Carry out the necessary research before you dive into unknown waters if you want to find global success.



Most smart business owners and marketing managers understand the need for globalization when it comes to increasing sales. But when the time comes to seal the deal, they fall short of the mark.

Why is this? If you have a successful product that’s battering sales records in your home market, what’s stopping it from being a roaring success overseas as well? Why can’t you use globalization to promote your products and widen market share? Here’s what successful companies understand about globalization and how to get it right.

Speak your customer’s language

Parlez vous français? No? If you don’t speak your customer’s language, whether it’s French, German or Japanese, why would you expect them to speak yours? Research from the Common Sense Advisory backs this up. A massive 87 percent of consumers surveyed who don’t speak English won’t consider buying from an English website.

Successful companies use globalization to best promote their products. But, they make sure that they apply targeted localization to each new market. This doesn’t just mean that they translate their website into another language or two. They go beyond words to consider the entire user experience. Their payment preferences, local currencies, units of measure, preferred promotions, ideologies, and even humor.

Because, even if your product is truly exceptional and has the potential to change the buyer’s life; if they can’t read the instructions, or get past your homepage, you don’t have a chance of selling. Globalization to promote your products will only work if you put the same amount of care and attention into foreign markets as you do at home.

Understanding local channels

You’ve heard the expression “think global, act local” used many times.

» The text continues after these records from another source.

(** The ways through the body of the input loop, for index [i]: what the
    engine and the bus answered, the manager and the world afterwards, and
    the calls made. *)
Variant input_step_result (i : N) (m : InputManager) (w : W)
  : InputManager * W * list event -> Prop :=
| input_unresolved e id w1 :
    rust_get_input_message_id i w = (e, id, w1) -> ffi_failed e = true ->
    input_step_result i m w
      (m, w1, [Ev_input_id i e id; Ev_log (ERR_input_id i e)])
| input_unbound e id w1 r subs w2 t2 :
    rust_get_input_message_id i w = (e, id, w1) -> ffi_failed e = false ->
    ensure_sub_result id (subscriptions_ m) w1 (r, subs, w2, t2) ->
    OrbSubscription.is_valid (deref_sub r subs) = false ->
    input_step_result i m w
      ({| subscriptions_ := subs; input_buffer := input_buffer m |}, w2,
       Ev_input_id i e id :: t2)
| input_stale e id w1 r subs w2 t2 rc updated w3 :
    rust_get_input_message_id i w = (e, id, w1) -> ffi_failed e = false ->
    ensure_sub_result id (subscriptions_ m) w1 (r, subs, w2, t2) ->
    OrbSubscription.is_valid (deref_sub r subs) = true ->
    orb_check (OrbSubscription.handle_ (deref_sub r subs)) w2 = (rc, updated, w3) ->
    (0 <=? rc)%Z && updated = false ->
    input_step_result i m w
      ({| subscriptions_ := subs; input_buffer := input_buffer m |}, w3,
       Ev_input_id i e id :: t2 ++
       [Ev_orb_check id (OrbSubscription.handle_ (deref_sub r subs)) rc updated])
| input_oversize e id w1 r subs w2 t2 rc updated w3 :
    rust_get_input_message_id i w = (e, id, w1) -> ffi_failed e = false ->
    ensure_sub_result id (subscriptions_ m) w1 (r, subs, w2, t2) ->
    OrbSubscription.is_valid (deref_sub r subs) = true ->
    orb_check (OrbSubscription.handle_ (deref_sub r subs)) w2 = (rc, updated, w3) ->
    (0 <=? rc)%Z && updated = true ->
    oversize id = true ->
    input_step_result i m w
      ({| subscriptions_ := subs; input_buffer := input_buffer m |}, w3,
       Ev_input_id i e id :: t2 ++
       [Ev_orb_check id (OrbSubscription.handle_ (deref_sub r subs)) rc updated;
        Ev_log (ERR_input_size id (o_size id))])
| input_copy_failed e id w1 r subs w2 t2 rc updated w3 rc' data w4 :
    rust_get_input_message_id i w = (e, id, w1) -> ffi_failed e = false ->
    ensure_sub_result id (subscriptions_ m) w1 (r, subs, w2, t2) ->
    OrbSubscription.is_valid (deref_sub r subs) = true ->
    orb_check (OrbSubscription.handle_ (deref_sub r subs)) w2 = (rc, updated, w3) ->
    (0 <=? rc)%Z && updated = true ->
    oversize id = false ->
    orb_copy id (OrbSubscription.handle_ (deref_sub r subs)) w3 = (rc', data, w4) ->
    (0 <=? rc')%Z = false ->
    input_step_result i m w
      ({| subscriptions_ := subs; input_buffer := store data (input_buffer m) |}, w4,
       Ev_input_id i e id :: t2 ++
       [Ev_orb_check id (OrbSubscription.handle_ (deref_sub r subs)) rc updated;
        Ev_orb_copy id (OrbSubscription.handle_ (deref_sub r subs)) rc'])
| input_written e id w1 r subs w2 t2 rc updated w3 rc' data w4 res w5 :
    rust_get_input_message_id i w = (e, id, w1) -> ffi_failed e = false ->
    ensure_sub_result id (subscriptions_ m) w1 (r, subs, w2, t2) ->
    OrbSubscription.is_valid (deref_sub r subs) = true ->
    orb_check (OrbSubscription.handle_ (deref_sub r subs)) w2 = (rc, updated, w3) ->
    (0 <=? rc)%Z && updated = true ->
    oversize id = false ->
    orb_copy id (OrbSubscription.handle_ (deref_sub r subs)) w3 = (rc', data, w4) ->
    (0 <=? rc')%Z = true ->
    rust_write_input_message id (store data (input_buffer m)) (o_size id) w4
      = (res, w5) ->
    input_step_result i m w
      ({| subscriptions_ := subs; input_buffer := store data (input_buffer m) |}, w5,
       Ev_input_id i e id :: t2 ++
       [Ev_orb_check id (OrbSubscription.handle_ (deref_sub r subs)) rc updated;
        Ev_orb_copy id (OrbSubscription.handle_ (deref_sub r subs)) rc';
        Ev_write_input id (o_size id) res] ++
       (if ffi_failed res then [Ev_log (ERR_write_input id res)] else [])).

(** The ways through the body of the output loop, for index [i]. *)
Variant output_step_result (i : N) (m : OutputManager) (w : W)
  : OutputManager * W * list event -> Prop :=
| output_unresolved e id w1 :
    rust_get_output_message_id i w = (e, id, w1) -> ffi_failed e = true ->
    output_step_result i m w
      (m, w1, [Ev_output_id i e id; Ev_log (ERR_output_id i e)])
| output_unknown e id w1 e' has_update w2 :
    rust_get_output_message_id i w = (e, id, w1) -> ffi_failed e = false ->
    rust_output_message_has_update id w1 = (e', has_update, w2) ->
    ffi_failed e' = true ->
    output_step_result i m w
      (m, w2, [Ev_output_id i e id; Ev_has_update id e' has_update;
               Ev_log (ERR_update_status id e')])
| output_idle e id w1 e' w2 :
    rust_get_output_message_id i w = (e, id, w1) -> ffi_failed e = false ->
    rust_output_message_has_update id w1 = (e', false, w2) ->
    ffi_failed e' = false ->
    output_step_result i m w
      (m, w2, [Ev_output_id i e id; Ev_has_update id e' false])
| output_oversize e id w1 e' w2 :
    rust_get_output_message_id i w = (e, id, w1) -> ffi_failed e = false ->
    rust_output_message_has_update id w1 = (e', true, w2) ->
    ffi_failed e' = false ->
    oversize id = true ->
    output_step_result i m w
      (m, w2, [Ev_output_id i e id; Ev_has_update id e' true;
               Ev_log (ERR_output_size id (o_size id))])
| output_read_failed e id w1 e' w2 res data n w3 :
    rust_get_output_message_id i w = (e, id, w1) -> ffi_failed e = false ->
    rust_output_message_has_update id w1 = (e', true, w2) ->
    ffi_failed e' = false ->
    oversize id = false ->
    rust_read_output_message id MAX_MESSAGE_SIZE w2 = (res, data, n, w3) ->
    ffi_failed res = true ->
    output_step_result i m w
      ({| publications_ := publications_ m;
          output_buffer := store data (output_buffer m) |}, w3,
       [Ev_output_id i e id; Ev_has_update id e' true;
        Ev_read_output id MAX_MESSAGE_SIZE res n;
        Ev_log (ERR_read_output id res)])
| output_size_mismatch e id w1 e' w2 res data n w3 :
    rust_get_output_message_id i w = (e, id, w1) -> ffi_failed e = false ->
    rust_output_message_has_update id w1 = (e', true, w2) ->
    ffi_failed e' = false ->
    oversize id = false ->
    rust_read_output_message id MAX_MESSAGE_SIZE w2 = (res, data, n, w3) ->
    ffi_failed res = false -> (n =? o_size id)%N = false ->
    output_step_result i m w
      ({| publications_ := publications_ m;
          output_buffer := store data (output_buffer m) |}, w3,
       [Ev_output_id i e id; Ev_has_update id e' true;
        Ev_read_output id MAX_MESSAGE_SIZE res n;
        Ev_log (ERR_size_mismatch id (o_size id) n)])
| output_unbound e id w1 e' w2 res data n w3 r pubs w4 t4 :
    rust_get_output_message_id i w = (e, id, w1) -> ffi_failed e = false ->
    rust_output_message_has_update id w1 = (e', true, w2) ->
    ffi_failed e' = false ->
    oversize id = false ->
    rust_read_output_message id MAX_MESSAGE_SIZE w2 = (res, data, n, w3) ->
    ffi_failed res = false -> (n =? o_size id)%N = true ->
    ensure_pub_result id (store data (output_buffer m)) (publications_ m) w3
      (r, pubs, w4, t4) ->
    OrbPublication.is_valid (deref_pub r pubs) = false ->
    output_step_result i m w
      ({| publications_ := pubs;
          output_buffer := store data (output_buffer m) |}, w4,
       [Ev_output_id i e id; Ev_has_update id e' true;
        Ev_read_output id MAX_MESSAGE_SIZE res n] ++ t4)
| output_published e id w1 e' w2 res data n w3 r pubs w4 t4 rc w5 :
    rust_get_output_message_id i w = (e, id, w1) -> ffi_failed e = false ->
    rust_output_message_has_update id w1 = (e', true, w2) ->
    ffi_failed e' = false ->
    oversize id = false ->
    rust_read_output_message id MAX_MESSAGE_SIZE w2 = (res, data, n, w3) ->
    ffi_failed res = false -> (n =? o_size id)%N = true ->
    ensure_pub_result id (store data (output_buffer m)) (publications_ m) w3
      (r, pubs, w4, t4) ->
    OrbPublication.is_valid (deref_pub r pubs) = true ->
    orb_publish id (OrbPublication.handle_ (deref_pub r pubs))
      (store data (output_buffer m)) w4
      = (rc, w5) ->
    output_step_result i m w
      ({| publications_ := pubs;
          output_buffer := store data (output_buffer m) |}, w5,
       [Ev_output_id i e id; Ev_has_update id e' true;
        Ev_read_output id MAX_MESSAGE_SIZE res n] ++ t4 ++
       [Ev_orb_publish id (OrbPublication.handle_ (deref_pub r pubs)) rc]).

But a lot of people still fail to grasp what that really means. Take a product around the world with the same marketing strategy and distribution approach everywhere you go, and you’re doomed to certain failure. Smart companies understand that they need to use local channels to promote and sell their products.

You may be used to Facebook ads and optimizing for Google, but in China, neither of these channels exist. You’ll need to get familiar with Baidu and WeChat if you want your digital promotions to be heard or your website to be found.

How successful companies use globalization to best promote their products

You may be used to Facebook ads and optimizing for Google, but in China, neither of these channels exist. (Source)

If you’re launching an app, you can forget about Google Play completely. The Chinese app store situation is a completely different panorama, with hundreds of small app stores to get used to. You’ll need to figure out the best ones for your app before you waste time and money pursuing the wrong launch strategy. Smart companies dedicate time to research extensively before taking the leap and often invest in local expertise.

Advertising and promotion laws vary from country to country, as well. You don’t want to be met with a hefty fine for what may be considered false advertising in one country, or failure to comply in another. And you certainly want to avoid getting kicked out completely! Just ask Google about its Chinese experience. Remember that you may need to develop different payment strategies when launching your products abroad. In Germany, for example, most people prefer paying for things in cash and shirk away from using credit cards. So, you’ll need to make it as easy as possible for your customers to buy if you want to maximize sales.

Understanding cultural sensitivity

Successful companies know that using globalization to their advantage is about respecting the local culture. So, be sure to find out what’s a taboo in Iran, what colors bring bad luck in India, or what images are offensive in parts of Asia. Cultural sensitivity can be very subtle, with elements, such as colors, icons, images, and symbols all having the power to insult or disrupt.

Culture is something developed and shared over hundreds of years; it’s not something to be taken lightly. Even jokes in the same language don’t work for all audiences who speak it. Successful companies use globalization to best promote their products, but even successful companies have fallen at the cultural hurdle. When you work hard at building your brand reputation at home and spend years generating buyer trust, you don’t want to lose it in an instant by making blunders in your global marketing.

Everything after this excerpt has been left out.